Abrió los ojos y se disolvió el breve episodio de ensoñación, había convertido en un hábito o más bien en un pasatiempo sucumbirse en dolorosas fantasías. Al lado, el lugar estaba vacío, hacia varios meses que nadie lo ocupaba. Cada mañana deseaba mirarle a la cara y decirle cuanto la quería, cuanto la apreciaba, cuanto la necesitaba, pero sabía que no era una posibilidad factible. Extrañaba su tímida sonrisa, las arrugas que se dibujaban a sus extremos cuando contraía sus músculos risorios y su carcajada inusual como un chillido agudo que le daban ganas de reír.  Se acordaba de cómo ella tan enérgica e impaciente se despertaba saltándole encima y lo atacaba con un  cosquilleo incesante, especialmente en la región del abdomen donde era más sensible y vulnerable a sus juegos. Lo dejaba casi sin respirar, ahogándose dentro del temblor que dominaba su cuerpo, hasta que él apretaba la almohada contra su cara y se lanzaba encima para atraparla debajo de su peso. Sus maneras infantiles no lo despertaban más, solo unas sabanas vírgenes sin arrugas, sin pisar, frías como la sangre muerta, le recordaban su ausencia, su perdida infinita. Veinticinco anos juntos, para toda la vida  pactaron entre los dos, una promesa sobre la que trabajaron día a día, pero no calcularon los imprevistos, aquellos de los que la vida no puede prescindir. Cómo hubiera sabido que Elena sería victima de unas de las enfermedades mas destructivas que hoy se conocen, un cáncer de pulmón que poco a poco le había quitado el aire hasta cortarle en seco la respiración. En los últimos meses, su cuerpo solo no resistía, el oxígeno ingresaba por un respirador artificial, una solución momentánea mientras su sistema pulmonar terminaba de colapsar.

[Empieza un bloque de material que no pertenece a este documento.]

(* ===== verification/RequestLine.v ===== *)
(** * Request lines ([src/src/protocol.rs], [RequestLine] and [classify_*])

    A raw command line is split into verb and arguments and classified into a
    [RequestKind] by the static command tables; anything the grammar of the
    command rejects is [Unknown]. *)
From S2P Require Import Prelude Utf8 Decimal Memchr Terminator Args Kinds.

Local Open Scope Z_scope.
Local Open Scope rust_scope.

(** ** Characters *)

(** [is_p_char] and [is_u_char] on scalar values. *)
Definition is_p_char (ch : Z) : bool :=
  negb (ch =? 65279) && (negb (in_range 0 127 ch) || in_range 33 126 ch).

Definition is_u_char (ch : Z) : bool :=
  negb (ch =? 65279)
  && (in_range 1 8 ch || (ch =? 9) || in_range 11 12 ch || in_range 14 126 ch || (128 <=? ch)).

Definition validate_p_char_token (value : bytes) : bool :=
  match from_utf8 value with
  | Some token => negb (length value =? 0)%nat && forallb is_p_char token
  | None => false
  end.

Definition validate_ascii_token (token : bytes) (validate : bytes -> result unit unit) : bool :=
  utf8_and token (fun value => is_ok (validate value)).

(** [validate_utf8_arg]. *)
Definition validate_utf8_arg {T E} (args : bytes) (validate : bytes -> result T E)
    : result T unit :=
  let? _ := ok_or tt (from_utf8 args) in
  map_err (fun _ => tt) (validate args).

(** [const fn eq_ignore_ascii_case_const]: its loop over the indices. *)
Fixpoint eq_ignore_loop (left right : bytes) : bool :=
  match left, right with
  | a :: left', b :: right' =>
      if negb (to_ascii_uppercase a =? to_ascii_uppercase b) then false
      else eq_ignore_loop left' right'
  | _, _ => true
  end.

Definition eq_ignore_ascii_case_const (left right : bytes) : bool :=
  if negb (length left =? length right)%nat then false else eq_ignore_loop left right.

(** ** Splitting *)

Definition is_command_ws (byte : Z) : bool := (byte =? SP) || (byte =? HT).

Definition command_spacing_is_invalid (line : bytes) : bool :=
  (length line =? 0)%nat
  || match line with byte :: _ => is_command_ws byte | [] => false end
  || existsb (fun byte => is_ascii_whitespace byte && negb (is_command_ws byte)) line.

Definition skip_command_ws (line : bytes) : bytes :=
  let start := default (length line) (position (fun byte => negb (is_command_ws byte)) line) in
  drop start line.

Definition strip_command_eol_ws (line : bytes) : bytes :=
  match rposition (fun byte => negb (is_command_ws byte)) line with
  | Some end_ => take (S end_) line
  | None => []
  end.

Definition command_tokens (args : bytes) : list bytes :=
  List.filter (fun token => negb (length token =? 0)%nat) (split_on is_command_ws args).

(** ** SASL tokens *)

Definition sasl_mechanism_byte (b : Z) : bool :=
  in_range 65 90 b || in_range 48 57 b || (b =? 45) || (b =? 95).

Definition validate_sasl_mechanism (value : bytes) : result unit unit :=
  if (length value =? 0)%nat || (20 <? length value)%nat then Err tt
  else if forallb sasl_mechanism_byte value then Ok tt else Err tt.

Definition EQUALS : Z := 61.

Definition base64_byte (b : Z) : bool :=
  in_range 65 90 b || in_range 97 122 b || in_range 48 57 b || (b =? 43) || (b =? 47).

(** [iter().rev().take_while(|b| b == '=').count()]. *)
Fixpoint count_while (p : Z -> bool) (l : bytes) : nat :=
  match l with
  | b :: l' => if p b then S (count_while p l') else 0
  | [] => 0
  end.

Fixpoint base64_loop (index data_len : nat) (value : bytes) : result unit unit :=
  match value with
  | [] => Ok tt
  | byte :: rest =>
      if (byte =? EQUALS) && (data_len <=? index)%nat
         || base64_byte byte && negb (data_len <=? index)%nat
      then base64_loop (S index) data_len rest else Err tt
  end.

Definition validate_sasl_base64 (value : bytes) : result unit unit :=
  if (length value =? 0)%nat || negb (length value mod 4 =? 0)%nat then Err tt
  else
    let padding := count_while (Z.eqb EQUALS) (rev value) in
    if (2 <? padding)%nat then Err tt
    else base64_loop 0 (length value - padding) value.

Definition validate_sasl_initial_response (value : bytes) : result unit unit :=
  if bytes_eqb value (lit "=") then Ok tt else validate_sasl_base64 value.

(** ** Argument validators of the classifier *)

Definition validate_capabilities_args (args : bytes) : result unit unit :=
  match command_tokens args with
  | [keyword] => let? _ := validate_utf8_arg keyword validate_keyword in Ok tt
  | _ => Err tt
  end.

Definition validate_article_fetch_selector (args : bytes) : result unit unit :=
  let? _ := ok_or tt (from_utf8 args) in
  if forallb is_ascii_digit args then
    map_err (fun _ => tt) (validate_article_number_token args)
  else map_err (fun _ => tt) (let? _ := message_id_from_borrowed args in Ok tt).

Definition validate_discovery_datetime_args (args : bytes) (allow_wildmat : bool)
    : result unit unit :=
  let parts := command_tokens args in
  let? parts :=
    (if allow_wildmat then
       match parts with
       | [] => Err tt
       | wildmat :: parts' =>
           let? _ := map_err (fun _ => tt) (validate_utf8_arg wildmat wildmat_from) in
           Ok parts'
       end
     else Ok parts) in
  match parts with
  | date :: time :: parts' =>
      let? _ := map_err (fun _ => tt) (validate_utf8_arg date nntp_date_from) in
      let? _ := map_err (fun _ => tt) (validate_utf8_arg time nntp_time_from) in
      match parts' with
      | [] => Ok tt
      | [gmt] => if eq_ignore_ascii_case_const gmt (lit "GMT") then Ok tt else Err tt
      | _ => Err tt
      end
  | _ => Err tt
  end.

Definition validate_newnews_args (args : bytes) : result unit unit :=
  validate_discovery_datetime_args args true.

(** ** Classification *)

Inductive CommandKind : Type :=
| DirectCommand (kind : RequestKind)
| ListCommand
| AuthInfoCommand
| ModeCommand.

Definition COMMAND_DESCRIPTORS : list (bytes * CommandKind) := [
  (lit "ARTICLE", DirectCommand RequestKind.Article);
  (lit "AUTHINFO", AuthInfoCommand);
  (lit "BODY", DirectCommand RequestKind.Body);
  (lit "CAPABILITIES", DirectCommand RequestKind.Capabilities);
  (lit "CHECK", DirectCommand RequestKind.Check);
  (lit "DATE", DirectCommand RequestKind.Date);
  (lit "GROUP", DirectCommand RequestKind.Group);
  (lit "HDR", DirectCommand RequestKind.Hdr);
  (lit "HEAD", DirectCommand RequestKind.Head);
  (lit "HELP", DirectCommand RequestKind.Help);
  (lit "IHAVE", DirectCommand RequestKind.Ihave);
  (lit "LAST", DirectCommand RequestKind.Last);
  (lit "LIST", ListCommand);
  (lit "LISTGROUP", DirectCommand RequestKind.ListGroup);
  (lit "MODE", ModeCommand);
  (lit "NEWGROUPS", DirectCommand RequestKind.NewGroups);
  (lit "NEWNEWS", DirectCommand RequestKind.NewNews);
  (lit "NEXT", DirectCommand RequestKind.Next);
  (lit "OVER", DirectCommand RequestKind.Over);
  (lit "POST", DirectCommand RequestKind.Post);
  (lit "QUIT", DirectCommand RequestKind.Quit);
  (lit "STARTTLS", DirectCommand RequestKind.StartTls);
  (lit "STAT", DirectCommand RequestKind.Stat);
  (lit "TAKETHIS", DirectCommand RequestKind.TakeThis);
  (lit "XHDR", DirectCommand RequestKind.Xhdr);
  (lit "XOVER", DirectCommand RequestKind.Xover)
].

Definition LIST_SUBCOMMANDS : list (bytes * RequestKind) := [
  (lit "ACTIVE", RequestKind.ListActive);
  (lit "ACTIVE.TIMES", RequestKind.ListActiveTimes);
  (lit "NEWSGROUPS", RequestKind.ListNewsgroups);
  (lit "OVERVIEW.FMT", RequestKind.ListOverviewFmt);
  (lit "HEADERS", RequestKind.ListHeaders);
  (lit "DISTRIB.PATS", RequestKind.ListDistribPats)
].

(** [if valid { kind } else { RequestKind::Unknown }]. *)
Definition known_if (valid : bool) (kind : RequestKind) : RequestKind :=
  if valid then kind else RequestKind.Unknown.

Definition classify_direct_command (kind : RequestKind) (args : bytes) : RequestKind :=
  let empty := (length args =? 0)%nat in
  match kind with
  | RequestKind.Article | RequestKind.Body | RequestKind.Head | RequestKind.Stat =>
      known_if (empty || is_ok (validate_article_fetch_selector args)) kind
  | RequestKind.Group => known_if (is_ok (validate_utf8_arg args group_name_from)) kind
  | RequestKind.ListGroup =>
      if empty then kind
      else
        match command_tokens args with
        | [one] => known_if (is_ok (validate_utf8_arg one group_name_from)) kind
        | [group; range] =>
            known_if (is_ok (validate_utf8_arg group group_name_from)
                      && is_ok (validate_utf8_arg range listgroup_range_from)) kind
        | _ => RequestKind.Unknown
        end
  | RequestKind.Over =>
      known_if (empty || is_ok (validate_utf8_arg args article_selector_from)) kind
  | RequestKind.Xover =>
      known_if (empty || is_ok (validate_utf8_arg args listgroup_range_from)) kind
  | RequestKind.Hdr | RequestKind.Xhdr =>
      match command_tokens args with
      | [header] => known_if (is_ok (validate_utf8_arg header header_name_from)) kind
      | [header; selector] =>
          known_if (is_ok (validate_utf8_arg header header_name_from)
                    && is_ok (validate_utf8_arg selector article_selector_from)) kind
      | _ => RequestKind.Unknown
      end
  | RequestKind.Ihave | RequestKind.Check | RequestKind.TakeThis =>
      known_if (is_ok (validate_utf8_arg args message_id_from_borrowed)) kind
  | RequestKind.NewGroups =>
      known_if (is_ok (validate_discovery_datetime_args args false)) kind
  | RequestKind.NewNews => known_if (is_ok (validate_newnews_args args)) kind
  | RequestKind.Capabilities =>
      known_if (empty || is_ok (validate_capabilities_args args)) kind
  | RequestKind.Date | RequestKind.Help | RequestKind.Last | RequestKind.Next
  | RequestKind.Post | RequestKind.Quit | RequestKind.StartTls => known_if empty kind
  | _ => kind
  end.

Definition classify_authinfo_sasl_command (args : bytes) : RequestKind :=
  match command_tokens args with
  | [subcommand; value] =>
      known_if (eq_ignore_ascii_case_const subcommand (lit "SASL")
                && is_ok (validate_sasl_mechanism value)) RequestKind.AuthInfo
  | [subcommand; mechanism; initial_response] =>
      known_if (eq_ignore_ascii_case_const subcommand (lit "SASL")
                && is_ok (validate_sasl_mechanism mechanism)
                && is_ok (validate_sasl_initial_response initial_response))
        RequestKind.AuthInfo
  | _ => RequestKind.Unknown
  end.

Definition split_authinfo_subcommand_value (args : bytes) : option (bytes * bytes) :=
  split ← position is_command_ws args;
  let subcommand := take split args in
  let value := skip_command_ws (drop split args) in
  if negb (length subcommand =? 0)%nat && negb (length value =? 0)%nat
  then Some (subcommand, value) else None.

Definition classify_authinfo_command (args : bytes) : RequestKind :=
  match split_authinfo_subcommand_value args with
  | None => classify_authinfo_sasl_command args
  | Some (subcommand, value) =>
      if eq_ignore_ascii_case_const subcommand (lit "USER")
         && validate_auth_info_value_bytes value
      then RequestKind.AuthInfoUser
      else if eq_ignore_ascii_case_const subcommand (lit "PASS")
              && validate_auth_info_value_bytes value
      then RequestKind.AuthInfoPass
      else classify_authinfo_sasl_command args
  end.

¿Y el que debía hacer? ¿Qué sentido tenía seguir arrastrándose por los años sin la persona que más lo hacía feliz? Sin su otra mitad que lo completaba, que lo hacía entero, que le transmitía esa alegría por vivir. No podía soportarlo mucho más tiempo, le atormentaba pensar en la soledad de sus pensamientos y el paquete de emociones envasadas que necesitaban abrirse. Estaba solo. Nunca lo había estado. Acostumbrado al ruido de voces en conversación, los movimientos, las pisadas, el abrir y cerrar de puertas, las canillas goteando, el teléfono que interrumpía el ambiente, los gritos que imitaban a Celine Dion en la ducha, era desesperante escuchar el eco de sus pasos en cada cuarto vacío.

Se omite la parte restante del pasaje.